Не лишено оснований соображение С. Boetticher’a относительно того, что четыре ступени Эроса у Платона нельзя понимать в смысле четырех стадий. Это по существу один и тот же Эрос; он только имеет разную оболочку с формальной стороны. Однако аргументация С. Boetticher’a сомнительна: Платон, несомненно, говорит о различных стадиях. И приводимый тут текст несомненно свидетельствует о том, что Платон говорил именно об έπαναβαϋμοί, о стадиях Эроса. Но, если нельзя доказать, что Платон не говорил о различных стадиях Эроса, то не лишено оснований, как сказано, предположение, что Платон бессознательно чувствовал эти «стадии» как элементы одного и того же Эроса. На это указывает его основное понимание Эроса как рождения в красоте.

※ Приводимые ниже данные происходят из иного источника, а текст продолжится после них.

(** * R2C2 coaching core: emotion detector and phase engine

    A shallow embedding of [server/r2c2/emotion_detector.py] and
    [server/r2c2/engine.py].

    Conventions of the embedding.
    - A Python [float] is an IEEE-754 binary64 number: Rocq's primitive
      [float], with the same rounding on every operation.
    - A [datetime] is the number of microseconds since the epoch (its
      resolution); a [timedelta] is a number of microseconds.  A test
      [d.total_seconds() >= k] on an integer [k] is the test
      [k * 1000000 <= d] on microseconds.
    - Every call of [datetime.now()] is an explicit argument of the
      operation that performs it, in the order of the calls.
    - A raised exception is the result [None]. *)

From Stdlib Require Import String Ascii ZArith List Bool Floats Lia.
Import ListNotations.

Set Warnings "-inexact-float".

(** Sequencing of operations that may raise. *)
Notation "x <- e ;; k" :=
  (match e with Some x => k | None => None end)
  (at level 61, e at next level, right associativity).

(* ================================================================== *)
(** ** Python built-ins used by the two modules *)
(* ================================================================== *)

Module Py.

Section Lists.
Context {A : Type}.

(** Normalisation of one bound of a slice [l[i:j]] for a list of
    length [n]: a negative bound counts from the end, and every bound
    is clipped to [0..n]. *)
Definition slice_bound (n i : Z) : Z :=
  if (i <? 0)%Z then Z.max (i + n) 0 else Z.min i n.

(** [l[start:stop]]; [None] is an omitted bound. *)
Definition slice (start stop : option Z) (l : list A) : list A :=
  let n := Z.of_nat (length l) in
  let lo := match start with Some i => slice_bound n i | None => 0%Z end in
  let hi := match stop with Some j => slice_bound n j | None => n end in
  firstn (Z.to_nat (hi - lo)) (skipn (Z.to_nat lo) l).

(** [max(d, key=f)] over the keys of [d] in iteration order: the first
    key whose value is not exceeded by a later one ([>] is strict). *)
Fixpoint max_from (f : A -> float) (best : A) (l : list A) : A :=
  match l with
  | [] => best
  | x :: l' => max_from f (if PrimFloat.ltb (f best) (f x) then x else best) l'
  end.

Definition max_key (f : A -> float) (l : list A) : option A :=
  match l with
  | [] => None
  | x :: l' => Some (max_from f x l')
  end.

(** [deque(maxlen=n).append(x)]: the oldest entry falls out when the
    deque is full. *)
Definition deque_append (maxlen : nat) (x : A) (q : list A) : list A :=
  let q' := q ++ [x] in
  if (maxlen <? length q')%nat then tl q' else q'.
End Lists.

(** [min(a, b)] and [max(a, b)] on floats: the first argument is kept
    unless the second is strictly smaller (larger). *)
Definition min2 (a b : float) : float := if PrimFloat.ltb b a then b else a.
Definition max2 (a b : float) : float := if PrimFloat.ltb a b then b else a.

(** [float(z)] for an integer: rounding to nearest even. *)
Definition float_of_int (z : Z) : float :=
  SF2Prim (binary_normalize prec emax z 0 false).

(** [int(x)] for a float: truncation toward zero; [ValueError] on a NaN
    and [OverflowError] on an infinity. *)
Definition int_of_float (x : float) : option Z :=
  match Prim2SF x with
  | S754_zero _ => Some 0%Z
  | S754_finite s m e =>
      let v := match e with
               | Z0 => Zpos m
               | Zpos p => Z.shiftl (Zpos m) (Zpos p)
               | Zneg p => Z.shiftr (Zpos m) (Zpos p)
               end in
      Some (if s then Z.opp v else v)
  | S754_infinity _ | S754_nan => None
  end.

(** [a / b] on two integers: [ZeroDivisionError] when [b = 0].  The
    quotient is the binary64 quotient of the two converted operands,
    which is Python's result whenever both are below [2^53] in absolute
    value. *)
Definition truediv (a b : Z) : option float :=
  if (b =? 0)%Z then None
  else Some (PrimFloat.div (float_of_int a) (float_of_int b)).

(** *** Strings: a character is a code point below 256 *)

(** [c.lower()] for one character: the ASCII capitals and the capitals
    of the Latin-1 supplement (all of 192..222 but the sign 215). *)
Definition lower_char (c : ascii) : ascii :=
  let n := nat_of_ascii c in
  if ((65 <=? n) && (n <=? 90)
      || (192 <=? n) && (n <=? 222) && negb (n =? 215))%nat
  then ascii_of_nat (n + 32) else c.

(** [s.lower()]. *)
Fixpoint lower (s : string) : string :=
  match s with
  | EmptyString => EmptyString
  | String c s' => String (lower_char c) (lower s')
  end.

(** [needle in hay]. *)
Fixpoint contains (needle hay : string) : bool :=
  if String.prefix needle hay then true
  else match hay with
       | EmptyString => false
       | String _ hay' => contains needle hay'
       end.

(** [c.isspace()]: the ASCII whitespace and separators, the next-line
    control 133 and the no-break space 160. *)
Definition isspace (c : ascii) : bool :=
  let n := nat_of_ascii c in
  ((9 <=? n) && (n <=? 13) || (28 <=? n) && (n <=? 32)
   || (n =? 133) || (n =? 160))%nat.

Fixpoint all_chars (p : ascii -> bool) (s : string) : bool :=
  match s with
  | EmptyString => true
  | String c s' => p c && all_chars p s'
  end.

End Py.

(* ================================================================== *)
(** ** [emotion_detector.py] *)
(* ================================================================== *)

Module Detector.

Open Scope float_scope.

Inductive EmotionType :=
| NEUTRAL | DEFENSIVE | FRUSTRATED | SAD | ANXIOUS | POSITIVE.

Definition EmotionType_eqb (a b : EmotionType) : bool :=
  match a, b with
  | NEUTRAL, NEUTRAL | DEFENSIVE, DEFENSIVE | FRUSTRATED, FRUSTRATED
  | SAD, SAD | ANXIOUS, ANXIOUS | POSITIVE, POSITIVE => true
  | _, _ => false
  end.

(** The smoothed feature dictionary handed to the classifier. *)
Record Features := {
  pitch : float;
  pitch_variance : float;
  energy : float;
  tempo : float
}.

Record EmotionState := {
  emotion : EmotionType;
  confidence : float;
  timestamp : Z;
  audio_features : Features
}.

(** Class constants. *)
Definition PITCH_VARIANCE_HIGH := 50.0.
Definition PITCH_VARIANCE_LOW := 15.0.
Definition ENERGY_HIGH := 0.7.
Definition ENERGY_LOW := 0.3.
Definition TEMPO_FAST := 1.3.
Definition TEMPO_SLOW := 0.7.
Definition MIN_CONFIDENCE := 0.3.
Definition HIGH_CONFIDENCE := 0.7.

(** *** [_classify_emotion] *)

(** The [emotion_scores] dictionary: keys in insertion order. *)
Definition Scores := list (EmotionType * float).

Definition initial_scores : Scores :=
  [ (NEUTRAL, 0.0); (DEFENSIVE, 0.0); (FRUSTRATED, 0.0);
    (SAD, 0.0); (ANXIOUS, 0.0); (POSITIVE, 0.0) ].

(** [d[k] += w] *)
Fixpoint iadd (k : EmotionType) (w : float) (d : Scores) : Scores :=
  match d with
  | [] => []
  | (k', v) :: d' =>
      if EmotionType_eqb k k' then (k', v + w) :: d'
      else (k', v) :: iadd k w d'
  end.

(** [d.get(k)] on a key of the dictionary. *)
Fixpoint get (d : Scores) (k : EmotionType) : float :=
  match d with
  | [] => 0.0
  | (k', v) :: d' => if EmotionType_eqb k k' then v else get d' k
  end.

(** One statement [if cond: emotion_scores[k] += w]. *)
Record Rule := {
  cond : Features -> bool;
  target : EmotionType;
  weight : float
}.
Lemma records_differ_only_in_time_witness :
  exists rec1 rec2,
    (exists t, rec2 = set_time t rec1) /\
    log_file (snd (run_main (@script plain_formatting VRube)
                     (example_world example_env (answer 500 (Parsed JNull)) None))) =
      Some (@json_dumps plain_formatting false rec1) /\
    log_file (snd (run_main (@script plain_formatting VRube)
                     (a_day_later
                        (example_world example_env (answer 500 (Parsed JNull)) None)))) =
      Some (@json_dumps plain_formatting false rec2).
Proof.
  do 2 eexists.
  apply (@records_differ_only_in_time plain_formatting VRube
           (example_world example_env (answer 500 (Parsed JNull)) None)
           (a_day_later (example_world example_env (answer 500 (Parsed JNull)) None)));
    vm_compute; reflexivity.
Defined.

(** * Further properties *)

Section Further.
Context `{Formatting}.

(** ** Exactly one request *)

(** X1.  A configured run of either script sends exactly one request,
    whatever the service does with it (there is no retry and no polling):
    a POST with a 600 second timeout, the api key in [X-API-Key], to the
    recipe's own URL with body [{input: ...}] for v-legacy and to the one
    Rube URL with body [{recipe_id: ..., params: ...}] for v-rube. *)
Theorem one_request_as_built (v : variant) (w : world) :
  configured v w = true ->
  sent (snd (run_main (script v) w)) =
    sent w ++
    [ match v with
      | VLegacy =>
          mkRequest
            ("https://backend.composio.dev/api/v3/recipes/" +:+ recipe_id_of w +:+ "/execute")
            [ ("X-API-Key", api_key_of w); ("Content-Type", "application/json") ]
            (JObj [ ("input", JObj (input_data_of w)) ])
            600
      | VRube =>
          mkRequest
            "https://backend.composio.dev/api/v1/rube/recipe/execute"
            [ ("X-API-Key", api_key_of w); ("Content-Type", "application/json") ]
            (JObj [ ("recipe_id", JStr (recipe_id_of w));
                    ("params", JObj (input_data_of w)) ])
            600
      end ].
Proof.
  intros Hc. destruct v; cbn [script].
  - destruct (legacy_run w Hc) as (w' & Hrun & Hsent & _). now rewrite Hrun.
  - destruct (rube_run w Hc) as (w' & Hrun & Hsent & _). now rewrite Hrun.
Qed.

(** X2.  The parameters sent are read from the environment: a variable
    that is set is sent as it is, the empty string included; an unset
    calendar id, days-ahead or top-n is sent as [primary], [21] or [10],
    and an unset spreadsheet id or recipient as the empty string. *)
Theorem parameters_sent (v : variant) (w : world) :
  configured v w = true ->
  exists rq,
    sent (snd (run_main (script v) w)) = sent w ++ [rq] /\
    match v with
    | VLegacy => record_field "input" (req_json rq)
    | VRube => record_field "params" (req_json rq)
    end =
    Some (JObj [ ("prospect_spreadsheet_id", JStr (env_or w "PROSPECT_SPREADSHEET_ID" ""));
                 ("line_log_spreadsheet_id", JStr (env_or w "LINE_LOG_SPREADSHEET_ID" ""));
                 ("email_recipient", JStr (env_or w "EMAIL_RECIPIENT" ""));
                 ("calendar_id", JStr (env_or w "CALENDAR_ID" "primary"));
                 ("days_ahead", JStr (env_or w "DAYS_AHEAD" "21"));
                 ("top_n_prospects", JStr (env_or w "TOP_N_PROSPECTS" "10")) ]).
Proof.
  intros Hc. eexists. split; [apply one_request_as_built, Hc|].
  unfold env_or, input_data_of.
  destruct v; cbn [req_json record_field dict_get String.eqb Ascii.eqb Bool.eqb];
    repeat match goal with |- context [environ w !! ?k] => destruct (environ w !! k) end;
    reflexivity.
Qed.
(** * mazes.py: a shallow embedding of the grid, markup and maze generators

    The Python module keeps its maze in mutable [Cell] objects that refer
    to each other (geographic neighbours and carved links).  The embedding
    models that object graph as a store of cell records addressed by
    references, the module-level random generator as a sequence of raw
    draws with a cursor, and every method as a computation in a state and
    exception monad whose state survives a raised exception (Python does
    not roll a mutation back when a later statement raises). *)

From stdpp Require Import gmap list strings.
From Stdlib Require Import ZArith QArith Lia.

Local Open Scope Z_scope.

(** ** Python values and outcomes *)

(** The built-in exceptions the module can raise. *)
Inductive PyErr :=
  | AssertionError | IndexError | KeyError | TypeError
  | AttributeError | ValueError.

(** Outcome of running a piece of the program: a value, a raised
    exception, exhausted fuel (only the two random-walk [while] loops can
    run for ever), or a read through a reference that names no object of
    the store (no Python program can do that; it only makes the store
    lookup total). *)
Inductive Res (A : Type) :=
  | Ok (a : A)
  | Raise (e : PyErr)
  | OutOfFuel
  | Dangling.
Arguments Ok {A} a.
Arguments Raise {A} e.
Arguments OutOfFuel {A}.
Arguments Dangling {A}.

(** A cell object is referred to by the address the store gives it.
    [Grid.create_cells] is the only allocation site of the module and it
    makes one cell per (row, column), so that pair serves as the address:
    a world holds the cells of one grid. *)
Abbreviation Ref := (Z * Z)%type (only parsing).

(** The attributes of a [Cell] instance.  [links] is the dict of carved
    neighbours (all its values are [True]); [cell_visited_attr] records
    the instance attribute [cell_visited] that [aldous_broder] assigns
    over the method of that name. *)
Record Cell := mkCell {
  row : Z;
  column : Z;
  links : gmap Ref bool;
  north : option Ref;
  south : option Ref;
  east : option Ref;
  west : option Ref;
  visit : bool;
  cell_visited_attr : bool
}.
(** On well-formed data, the checks raise only what a sampling call, the
    first one to fail, raised. *)
Lemma check_Raise_wf x :
  check spec_file threshold output = Raise x <->
  exists e i t,
    x = CollaboratorError e /\
    nth_error (time spec_file) i = Some t /\ sample output t = inl e /\
    (forall k, k < i -> sampled spec_file output k) /\
    (forall k, 1 <= k < i -> exceeding spec_file output threshold k = []).
Proof.
  destruct (nth_error (time spec_file) 0) as [t0|] eqn:Ht0.
  2:{ apply nth_error_None in Ht0. destruct WF as [Hc _ _ _]. lia. }
  destruct (sample output t0) as [e0|s0] eqn:Hs0.
  { rewrite (check_calibration_raises threshold WF Ht0 Hs0). split.
    - intros [= <-]. exists e0, 0, t0. repeat split; try assumption; intros; lia.
    - intros (e & i & t & -> & Ht & Hs & Hsampled & _).
      destruct i as [|i].
      + replace e with e0 by congruence. reflexivity.
      + exfalso. apply (Hsampled 0); [lia|].
        unfold sample_at. now rewrite Ht0, Hs0. }
  assert (Hcal : sample_at spec_file output 0 = Some s0)
    by (apply sample_at_Some; eauto).
  destruct (check_calibrated threshold WF Hcal)
    as (t0' & e0 & Ht0' & _ & He0 & _ & _ & ->).
  set (step := verify_step threshold output (time spec_file) (data spec_file) e0 s0).
  assert (Hpassed : forall i, 1 <= i <= length (time spec_file) ->
            (forall k, 1 <= k < i -> step k = Return None) ->
            (forall k, k < i -> sampled spec_file output k) /\
            (forall k, 1 <= k < i -> exceeding spec_file output threshold k = [])).
  { intros i Hi Hpre. split; intros k Hk.
    - destruct (Nat.eq_dec k 0) as [-> | Hk0]; [unfold sampled; congruence|].
      destruct (@step_cases t0 s0 e0 k Ht0 Hs0 He0 ltac:(lia))
        as [(t & e & _ & _ & Hr) | (t & _ & Hsm & _)]; [|exact Hsm].
      fold step in Hr. rewrite Hpre in Hr by lia. discriminate.
    - destruct (@step_cases t0 s0 e0 k Ht0 Hs0 He0 ltac:(lia))
        as [(t & e & _ & _ & Hr) | (t & _ & _ & Hr)];
        fold step in Hr; rewrite Hpre in Hr by lia; [discriminate|].
      destruct (exceeding spec_file output threshold k); [reflexivity | discriminate]. }
  split.
  - intros Hraise.
    pose proof (verify_loop_inv step 1 (length (time spec_file) - 1)) as Hinv.
    rewrite Hraise in Hinv. destruct Hinv as (i & Hi & Hpre & Hstep).
    destruct (@step_cases t0 s0 e0 i Ht0 Hs0 He0 ltac:(lia))
      as [(t & e & Ht & Hs & Hr) | (t & _ & _ & Hr)];
      fold step in Hr; rewrite Hr in Hstep; [|discriminate].
    injection Hstep as <-. exists e, i, t.
    destruct (Hpassed i ltac:(lia) Hpre) as [Hsm Hex].
    repeat split; assumption.
  - intros (e & i & t & -> & Ht & Hs & Hsampled & Hex).
    assert (HiN : i < length (time spec_file)) by (apply nth_error_Some; congruence).
    destruct (Nat.eq_dec i 0) as [-> | Hi0]; [congruence|].
    rewrite (@verify_loop_first _ _ step 1 (length (time spec_file) - 1) i);
      [ | lia | ].
    + unfold step. now rewrite (step_unsampled _ _ _ _ _ _ Ht Hs).
    + intros k Hk.
      destruct (@step_cases t0 s0 e0 k Ht0 Hs0 He0 ltac:(lia))
        as [(t' & e' & Ht' & Hs' & _) | (t' & _ & _ & Hr)].
      * exfalso. apply (Hsampled k); [lia|].
        unfold sample_at. now rewrite Ht', Hs'.
      * fold step in Hr. rewrite Hr. now rewrite Hex by lia.
Qed.
End CheckInversion.

Section RaiseFacts.
Context {F : Type} {arith : Float64 F} {E : Type} {collab : Collaborators F E}.

(** What [verify] can raise, whatever the data: numpy's [IndexError] and
    [ValueError], or what a collaborator raised, as it was raised. *)
Lemma verify_Raise_kinds (self : Verifier F) params x :
  fst (verify self params) = Raise x ->
  x = IndexError \/ x = ValueError \/ exists e, x = CollaboratorError e.
Proof.
  rewrite verify_check.
  pose proof (_simulate_calls self
                (match params with None => [] | Some p => p end)) as Hcalls.
  fold (simulation_of self params) in Hcalls.
  destruct (simulation_of self params) as [output|x0]; cbn [bind].
  - intros Hcheck. apply check_Raise_kinds in Hcheck
      as [-> | [-> | (t & e & _ & _ & ->)]]; eauto.
  - intros [= <-]. right; right.
    destruct (change_parameters _ _) as [[e|u] sim']; [now exists e; congruence|].
    destruct (fst (simulate sim' _)) as [e|o]; [|discriminate].
    exists e. simpl in Hcalls. congruence.
Qed.
End RaiseFacts.

Section ExtensionalityFacts.
Context {F : Type} {arith : Float64 F} {E : Type} {collab : Collaborators F E}.

(** An iteration reads the output through [sample] at its own time point. *)
Lemma verify_step_ext threshold (o1 o2 : CircuitSimulatorOutput)
    time_steps phase_flips (e0 s0 : list F) i :
  (forall t, In t time_steps -> sample o1 t = sample o2 t) ->
  verify_step threshold o1 time_steps phase_flips e0 s0 i =
  verify_step threshold o2 time_steps phase_flips e0 s0 i.
Proof.
  intros Hsame. unfold verify_step, np_getitem.
  destruct (nth_error time_steps i) as [t|] eqn:Ht; [|reflexivity].
  cbn [bind]. now rewrite (Hsame t) by (eapply nth_error_In; exact Ht).
Qed.

(** The checks read the spec file through [time()] and [data()], and the
    output through [sample] at the expectation times. *)
Lemma check_ext (spec_file spec_file' : SpecFile F) threshold
    (o1 o2 : CircuitSimulatorOutput) :
  time spec_file = time spec_file' -> data spec_file = data spec_file' ->
  (forall t, In t (time spec_file) -> sample o1 t = sample o2 t) ->
  check spec_file threshold o1 = check spec_file' threshold o2.
Proof.
  intros Htime Hdata Hsame. unfold check. rewrite <- Htime, <- Hdata.
  destruct (np_array2 (data spec_file)) as [phase_flips|]; [|reflexivity].
  cbn [bind]. destruct (np_getitem phase_flips 0) as [e0|]; [|reflexivity].
  cbn [bind]. unfold np_getitem.
  destruct (nth_error (time spec_file) 0) as [t0|] eqn:Ht0; [|reflexivity].
  cbn [bind]. rewrite (Hsame t0) by (eapply nth_error_In; exact Ht0).
  destruct (call (sample o2 t0)) as [s0|]; [|reflexivity]. cbn [bind].
  apply verify_loop_ext. intros k _. now apply verify_step_ext.
Qed.
End ExtensionalityFacts.

Section RelationalFacts.
Context {F : Type} {arith : Float64 F} {E : Type}.

(** An elementwise operation maps related operands to related results:
    relatedness entry by entry fixes the shapes, hence the broadcasting. *)
Lemma np_binop_rel (R S T : F -> F -> Prop) (f : F -> F -> F) a a' b b' :
  Forall2 R a a' -> Forall2 S b b' ->
  (forall x x' y y', R x x' -> S y y' -> T (f x y) (f x' y')) ->
  result_rel (Forall2 T) (np_binop (E := E) f a b) (np_binop (E := E) f a' b').
Proof.
  intros Ha Hb Hf. unfold np_binop.
  rewrite <- (Forall2_length Ha), <- (Forall2_length Hb).
  destruct (length a =? length b) eqn:Hl.
  - simpl. unfold zip_with. clear Hl. revert b b' Hb.
    induction Ha as [|x x' a a' Hx Ha IH]; intros b b' Hb; [constructor|].
    destruct Hb as [|y y' b b' Hy Hb]; simpl; [constructor|].
    constructor; [now apply Hf | now apply IH].
  - destruct Ha as [|x x' a a' Hx Ha]; [|destruct Ha as [|x2 x2' a a' Hx2 Ha]].
    + destruct Hb as [|y y' b b' Hy Hb]; [reflexivity|].
      destruct Hb; simpl; [constructor; constructor | reflexivity].
    + simpl. clear Hl. induction Hb; simpl; constructor; auto.
    + destruct Hb as [|y y' b b' Hy Hb]; [reflexivity|].
      destruct Hb as [|y2 y2' b b' Hy2 Hb]; [|reflexivity].
      simpl. constructor; [now apply Hf|]. constructor; [now apply Hf|].
      clear Hl Hx Hx2. induction Ha; simpl; constructor; auto.
Qed.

В самом деле, Эрос всегда и везде один и тот же. Он всегда есть рождение в красоте и рождение для бессмертия. Платон не говорит о многих Эросах. Он у него всегда один — для красоты и для бессмертия. К тому же Платон не воспользовался другими греческими словами для выражения понятия любви; он взял именно словоЭрос, которое чаще всего обозначало именно физиологические, чувственные элементы любви. И если взято именно такое название, то ясно, что Платон хотел говорить прежде всего о телесности и вообще сохранить эту телесность в своем понятии любви. Да и вдумавшись в яркую психологию Эроса в «Федре», никак нельзя отвлечься от его телесности. Такой Эрос может быть только при сильном физиологическом возбуждении. И в таком Эросе и надо искать центра. Он всегда у Платона.